## Your task:
In the records below, begin at the line that has "Definition genl_family_alloc : R" and stop after the line that has "rret (- NLE_MSGTYPE_NOSUPPORT)"; quote those lines verbatim and nothing more.

(Saved data entries)
(* ===== verification/GenlCtrl.v ===== *)
(** * The generic netlink controller: [lib/genl/ctrl.c], [lib/genl/mngt.c]

    The cache of families: the request for a dump, the parser of its messages, and the
    functions that look a family up by name, by which a program learns the number of the
    driver's family. *)

From S2P Require Import Prelude Mem Kernel Packet Netlink NlError Attr Recv Dump NlList.
From S2P Require Import Objects Cache Family UserLib.
Import Nl.

Definition GENL_ID_CTRL : Z := 0x10.
Definition CTRL_VERSION : Z := 1.
Definition CTRL_CMD_NEWFAMILY : Z := 1.
Definition CTRL_CMD_DELFAMILY : Z := 2.
Definition CTRL_CMD_GETFAMILY : Z := 3.
Definition CTRL_CMD_NEWOPS : Z := 4.
Definition CTRL_CMD_DELOPS : Z := 5.
Definition CTRL_ATTR_FAMILY_ID : Z := 1.
Definition CTRL_ATTR_FAMILY_NAME : Z := 2.
Definition CTRL_ATTR_VERSION : Z := 3.
Definition CTRL_ATTR_HDRSIZE : Z := 4.
Definition CTRL_ATTR_MAXATTR : Z := 5.
Definition CTRL_ATTR_OPS : Z := 6.
Definition CTRL_ATTR_MCAST_GROUPS : Z := 7.
Definition CTRL_ATTR_MAX : Z := 7.
Definition CTRL_ATTR_OP_ID : Z := 1.
Definition CTRL_ATTR_OP_FLAGS : Z := 2.
Definition CTRL_ATTR_OP_MAX : Z := 2.
Definition CTRL_ATTR_MCAST_GRP_NAME : Z := 1.
Definition CTRL_ATTR_MCAST_GRP_ID : Z := 2.
Definition CTRL_ATTR_MCAST_GRP_MAX : Z := 2.
Definition NLM_F_DUMP : Z := 0x300.

Definition ctrl_policy (t : Z) : nla_policy :=
  if t =? CTRL_ATTR_FAMILY_ID then mkPolicy NLA_U16 0 0
  else if t =? CTRL_ATTR_FAMILY_NAME then mkPolicy NLA_STRING 0 GENL_NAMSIZ
  else if t =? CTRL_ATTR_VERSION then mkPolicy NLA_U32 0 0
  else if t =? CTRL_ATTR_HDRSIZE then mkPolicy NLA_U32 0 0
  else if t =? CTRL_ATTR_MAXATTR then mkPolicy NLA_U32 0 0
  else if t =? CTRL_ATTR_OPS then mkPolicy NLA_NESTED 0 0
  else if t =? CTRL_ATTR_MCAST_GROUPS then mkPolicy NLA_NESTED 0 0
  else mkPolicy 0 0 0.

Definition family_op_policy (t : Z) : nla_policy :=
  if t =? CTRL_ATTR_OP_ID then mkPolicy NLA_U32 0 0
  else if t =? CTRL_ATTR_OP_FLAGS then mkPolicy NLA_U32 0 0
  else mkPolicy 0 0 0.

Definition family_grp_policy (t : Z) : nla_policy :=
  if t =? CTRL_ATTR_MCAST_GRP_NAME then mkPolicy NLA_STRING 0 0
  else if t =? CTRL_ATTR_MCAST_GRP_ID then mkPolicy NLA_U32 0 0
  else mkPolicy 0 0 0.

(** What is outside: memory, the socket, the kernel behind it. *)
Class Ctrl := {
  cw_calloc : store genl_family → Z;
  cw_entry_alloc : store genl_family → bool;
  cw_msg_alloc : nl_io → bool;
  cw_cb_clone : store genl_family → bool;
  cw_msg_copy : store genl_family → list Z → bool;
  cw_cb : nl_cb (store genl_family);
  cw_pid : Z;
  cw_msg_size : Z;
  (** what [sendmsg] makes of a message, after the ones that were sent before, and the
      datagrams with which the kernel answers *)
  cw_send : list (list Z) → list Z → Z * list datagram;
}.

Section Ctrl.
Context `{Ctrl}.
Local Open Scope store_scope.

(** [family_clone] never gives a copy that may be used: its loop over the operations does not
    end while there is memory ([family_clone_busy]), and fails with the lists of the source in
    the copy when there is none. *)
Definition genl_family_ops : nl_object_ops genl_family := {|
  oo_constructor := family_new;
  oo_clone := Some (λ _, CloneBusy);
  oo_free_data := true;
  oo_compare := Some family_compare;
  oo_id_attrs := FAMILY_ATTR_ID;
|}.

(** ** The request *)

(** [nl_send_simple(sk, type, flags, buf, size)]: build, complete and send. *)
Definition nl_send_simple (type flags : Z) (data : list Z) (i : nl_io) : option (Z * nl_io) :=
  if negb (cw_msg_alloc i) then Some (- NLE_NOMEM, i)
  else
    msg ← nlmsg_alloc_simple cw_msg_size type flags;
    r ← (if zlen data =? 0 then Some (0, msg) else nlmsg_append msg data 4);
    if r.1 <? 0 then Some (r.1, i)
    else
      buf ← nl_complete_msg cw_pid (io_seq_next i) (nm_nlh r.2);
      l ← nlmsg_len buf 0;
      let bytes := take (Z.to_nat l) buf in
      let s := cw_send (io_sent i) bytes in
      Some (s.1, mkIo (u32 (io_seq_next i + 1)) (io_seq_expect i) (io_sent i ++ [bytes])
                   (io_incoming i ++ s.2)).

Definition genl_send_simple (family cmd version flags : Z) (i : nl_io) : option (Z * nl_io) :=
  nl_send_simple family flags (genlmsghdr cmd version) i.

Definition ctrl_request_update (c : Z) : R genl_family Z := λ st,
  match genl_send_simple GENL_ID_CTRL CTRL_CMD_GETFAMILY CTRL_VERSION NLM_F_DUMP (io st) with
  | None => None
  | Some (err, i) => Some (err, mkStore (objs st) (caches st) (hs st) (log st) i)
  end.

(** ** The parser *)

(** A loop over nested attributes; a body that returns [Some] leaves it with an error. *)
Fixpoint for_each_nested (fuel : nat) (buf : list Z) (nla rem : Z)
    (body : Z → R genl_family (option Z)) : R genl_family (option Z) :=
  match fuel with
  | O => crash
  | S fuel =>
      ok <- lift (nla_ok buf nla rem) ;;
      if negb ok then rret None
      else
        e <- body nla ;;
        match e with
        | Some err => rret (Some err)
        | None =>
            nx <- lift (nla_next buf nla rem) ;;
            for_each_nested fuel buf nx.1 nx.2 body
        end
  end.

Definition each_nested (buf : list Z) (nla : Z) (body : Z → R genl_family (option Z))
    : R genl_family (option Z) :=
  len <- lift (nla_len buf nla) ;;
  for_each_nested (S (Z.to_nat len)) buf (nla_data nla) len body.

(** One operation of [CTRL_ATTR_OPS]. *)
Definition parse_op (buf : list Z) (family nla : Z) : R genl_family (option Z) :=
  r <- lift (nla_parse_nested buf CTRL_ATTR_OP_MAX nla (Some family_op_policy)) ;;
  if r.1 <? 0 then rret (Some r.1)
  else
    match r.2 CTRL_ATTR_OP_ID with
    | None => rret (Some (- NLE_MISSING_ATTR))
    | Some a =>
        id <- lift (nla_get_u32 buf a) ;;
        flags <- (match r.2 CTRL_ATTR_OP_FLAGS with
                  | None => rret 0
                  | Some a => lift (nla_get_u32 buf a)
                  end) ;;
        ok <- (λ st, Some (cw_entry_alloc st, st)) ;;
        err <- genl_family_add_op ok family id flags ;;
        rret (if err <? 0 then Some err else None)
    end.

(** One group of [CTRL_ATTR_MCAST_GROUPS]. *)
Definition parse_grp (buf : list Z) (family nla : Z) : R genl_family (option Z) :=
  r <- lift (nla_parse_nested buf CTRL_ATTR_MCAST_GRP_MAX nla (Some family_grp_policy)) ;;
  if r.1 <? 0 then rret (Some r.1)
  else
    match r.2 CTRL_ATTR_MCAST_GRP_ID with
    | None => rret (Some (- NLE_MISSING_ATTR))
    | Some a =>
        id <- lift (nla_get_u32 buf a) ;;
        match r.2 CTRL_ATTR_MCAST_GRP_NAME with
        | None => rret (Some (- NLE_MISSING_ATTR))
        | Some a =>
            name <- lift (nla_get_string buf a) ;;
            ok <- (λ st, Some (cw_entry_alloc st, st)) ;;
            err <- genl_family_add_grp ok family id name ;;
            rret (if err <? 0 then Some err else None)
        end
    end.

(** A [uint32_t] attribute that may be missing. *)
Definition opt_u32 (buf : list Z) (a : option Z) (set : Z → R genl_family unit) : R genl_family unit :=
  match a with
  | None => rret tt
  | Some a => v <- lift (nla_get_u32 buf a) ;; set v
  end.

(** The part of [ctrl_msg_parser] between the allocation and the callback; [Some] for the
    jump to [errout]. *)
Definition fill_family (buf : list Z) (attrs : tb) (family : Z) : R genl_family (option Z) :=
  match attrs CTRL_ATTR_FAMILY_NAME, attrs CTRL_ATTR_FAMILY_ID with
  | None, _ => rret (Some (- NLE_MISSING_ATTR))
  | _, None => rret (Some (- NLE_MISSING_ATTR))
  | Some a_name, Some a_id =>
      ty <- lift (nlmsg_type buf 0) ;;
      upd family (λ o, set_body ty (ce_mask o) (ce_data o) o) ;;
      id <- lift (nla_get_u16 buf a_id) ;;
      genl_family_set_id family id ;;
      name <- lift (nla_get_string buf a_name) ;;
      genl_family_set_name family name ;;
      opt_u32 buf (attrs CTRL_ATTR_VERSION) (genl_family_set_version family) ;;
      opt_u32 buf (attrs CTRL_ATTR_HDRSIZE) (genl_family_set_hdrsize family) ;;
      opt_u32 buf (attrs CTRL_ATTR_MAXATTR) (genl_family_set_maxattr family) ;;
      e <- (match attrs CTRL_ATTR_OPS with
            | None => rret None
            | Some a => each_nested buf a (parse_op buf family)
            end) ;;
      match e with
      | Some err => rret (Some err)
      | None =>
          match attrs CTRL_ATTR_MCAST_GROUPS with
          | None => rret None
          | Some a => each_nested buf a (parse_grp buf family)
          end
      end
  end.

(** The allocation of an object looks at the types of objects only. *)
Definition alloc_world : World genl_family := {|
  obj_ops_at _ := genl_family_ops;
  cache_ops_at _ := mkCops _ 0 0 [] (λ _ _, crash) None;
  a_calloc := cw_calloc;
  s_cb := cw_cb;
  a_cb_clone := cw_cb_clone;
  a_msg_copy := cw_msg_copy;
|}.

(** The address of [genl_family_ops], and of [genl_ctrl_ops]. *)
Definition FAMILY_OPS : Z := 1.
Definition CTRL_OPS : Z := 1.

Definition genl_family_alloc : R genl_family Z := @nl_object_alloc _ alloc_world FAMILY_OPS.

Definition ctrl_msg_parser (buf : list Z) (attrs : tb) (pp_cb : Z → R genl_family Z) : R genl_family Z :=
  family <- genl_family_alloc ;;
  if family =? 0 then genl_family_put 0 ;; rret (- NLE_NOMEM)
  else
    e <- fill_family buf attrs family ;;
    err <- (match e with Some err => rret err | None => pp_cb family end) ;;
    genl_family_put family ;;
    rret err.

(** [genl_cmds]: the command, and for the one that has a parser its attributes and policy. *)
Record genl_cmd := mkCmd {
  c_id : Z;
  c_msg_parser : option (Z * (Z → nla_policy) *
    (list Z → tb → (Z → R genl_family Z) → R genl_family Z));
}.

Definition genl_cmds : list genl_cmd := [
  mkCmd CTRL_CMD_NEWFAMILY (Some (CTRL_ATTR_MAX, ctrl_policy, ctrl_msg_parser));
  mkCmd CTRL_CMD_DELFAMILY None;
  mkCmd CTRL_CMD_GETFAMILY None;
  mkCmd CTRL_CMD_NEWOPS None;
  mkCmd CTRL_CMD_DELOPS None
].

Definition co_hdrsize_ctrl : Z := GENL_HDRLEN + 0.

Fixpoint find_cmd (cmds : list genl_cmd) (cmd : Z) : option genl_cmd :=
  match cmds with
  | [] => None
  | c :: cmds => if c_id c =? cmd then Some c else find_cmd cmds cmd
  end.

(** [genl_msg_parser] of [mngt.c], with the operations of the controller. *)
Definition genl_msg_parser (buf : list Z) (pp_cb : Z → R genl_family Z) : R genl_family Z :=
  cmd <- lift (ld 1 buf (nlmsg_data 0)) ;;
  match find_cmd genl_cmds cmd with
  | None => rret (- NLE_MSGTYPE_NOSUPPORT)
  | Some c =>
      match c_msg_parser c with
      | None => rret (- NLE_OPNOTSUPP)
      | Some (maxattr, policy, parser) =>
          r <- lift (nlmsg_parse buf 0 co_hdrsize_ctrl maxattr (Some policy)) ;;
          if r.1 <? 0 then rret r.1
          else match r.2 with Some attrs => parser buf attrs pp_cb | None => crash end
      end
  end.

(** [genl_ctrl_ops]; [GENL_FAMILY] gives the message type no action. *)
Definition genl_ctrl_ops : nl_cache_ops genl_family := {|
  co_obj_ops := FAMILY_OPS;
  co_hdrsize := co_hdrsize_ctrl;
  co_msgtypes := [(GENL_ID_CTRL, NL_ACT_UNSPEC); (-1, NL_ACT_UNSPEC)];
  co_msg_parser := genl_msg_parser;
  co_request_update := Some ctrl_request_update;
|}.

#[export] Instance ctrl_world : World genl_family := {|
  obj_ops_at _ := genl_family_ops;
  cache_ops_at _ := genl_ctrl_ops;
  a_calloc := cw_calloc;
  s_cb := cw_cb;
  a_cb_clone := cw_cb_clone;
  a_msg_copy := cw_msg_copy;
|}.

(** ** Looking a family up *)

Definition genl_ctrl_alloc_cache : R genl_family (option (Z * Z)) :=
  nl_cache_alloc_and_fill CTRL_OPS true.

(** The family, with a reference, or 0. *)
Definition genl_ctrl_search (c id : Z) : R genl_family Z :=
  k <- cache c ;;
  if negb (c_ops k =? CTRL_OPS) then crash
  else
    r <- each_entry c (λ p,
           o <- obj p ;;
           if gf_id (ce_data o) =? id then nl_object_get p ;; rret (Some p) else rret None) ;;
    rret (default 0 r).

Definition genl_ctrl_search_by_name (c : Z) (name : list Z) : R genl_family Z :=
  k <- cache c ;;
  if negb (c_ops k =? CTRL_OPS) then crash
  else
    r <- each_entry c (λ p,
           o <- obj p ;;
           if bool_decide (name = gf_name (ce_data o)) then nl_object_get p ;; rret (Some p) else rret None) ;;
    rret (default 0 r).

(** The number of the family or an error; [None] when the kernel does not answer. *)
Definition genl_ctrl_resolve (name : list Z) : R genl_family (option Z) :=
  a <- genl_ctrl_alloc_cache ;;
  match a with
  | None => rret None
  | Some (err, c) =>
      if err <? 0 then rret (Some err)
      else
        family <- genl_ctrl_search_by_name c name ;;
        err <- (if family =? 0 then rret (- NLE_OBJ_NOTFOUND)
                else err <- genl_family_get_id family ;; genl_family_put family ;; rret err) ;;
        nl_cache_free c ;;
        rret (Some err)
  end.

(** The number of the group as an [int], 0 if there is none. *)
Definition genl_ctrl_grp_by_name (family : Z) (grp_name : list Z) : R genl_family Z :=
  o <- obj family ;;
  rret (default 0 ((λ g, s32 g.1) <$> List.find (λ g, bool_decide (g.2 = grp_name)) (gf_mc_grps (ce_data o)))).

Definition genl_ctrl_resolve_grp (family_name grp_name : list Z) : R genl_family (option Z) :=
  a <- genl_ctrl_alloc_cache ;;
  match a with
  | None => rret None
  | Some (err, c) =>
      if err <? 0 then rret (Some err)
      else
        family <- genl_ctrl_search_by_name c family_name ;;
        err <- (if family =? 0 then rret (- NLE_OBJ_NOTFOUND)
                else err <- genl_ctrl_grp_by_name family grp_name ;; genl_family_put family ;; rret err) ;;
        nl_cache_free c ;;
        rret (Some err)
  end.
End Ctrl.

## Reply:
Definition genl_family_alloc : R genl_family Z := @nl_object_alloc _ alloc_world FAMILY_OPS.

Definition ctrl_msg_parser (buf : list Z) (attrs : tb) (pp_cb : Z → R genl_family Z) : R genl_family Z :=
  family <- genl_family_alloc ;;
  if family =? 0 then genl_family_put 0 ;; rret (- NLE_NOMEM)
  else
    e <- fill_family buf attrs family ;;
    err <- (match e with Some err => rret err | None => pp_cb family end) ;;
    genl_family_put family ;;
    rret err.

(** [genl_cmds]: the command, and for the one that has a parser its attributes and policy. *)
Record genl_cmd := mkCmd {
  c_id : Z;
  c_msg_parser : option (Z * (Z → nla_policy) *
    (list Z → tb → (Z → R genl_family Z) → R genl_family Z));
}.

Definition genl_cmds : list genl_cmd := [
  mkCmd CTRL_CMD_NEWFAMILY (Some (CTRL_ATTR_MAX, ctrl_policy, ctrl_msg_parser));
  mkCmd CTRL_CMD_DELFAMILY None;
  mkCmd CTRL_CMD_GETFAMILY None;
  mkCmd CTRL_CMD_NEWOPS None;
  mkCmd CTRL_CMD_DELOPS None
].

Definition co_hdrsize_ctrl : Z := GENL_HDRLEN + 0.

Fixpoint find_cmd (cmds : list genl_cmd) (cmd : Z) : option genl_cmd :=
  match cmds with
  | [] => None
  | c :: cmds => if c_id c =? cmd then Some c else find_cmd cmds cmd
  end.

(** [genl_msg_parser] of [mngt.c], with the operations of the controller. *)
Definition genl_msg_parser (buf : list Z) (pp_cb : Z → R genl_family Z) : R genl_family Z :=
  cmd <- lift (ld 1 buf (nlmsg_data 0)) ;;
  match find_cmd genl_cmds cmd with
  | None => rret (- NLE_MSGTYPE_NOSUPPORT)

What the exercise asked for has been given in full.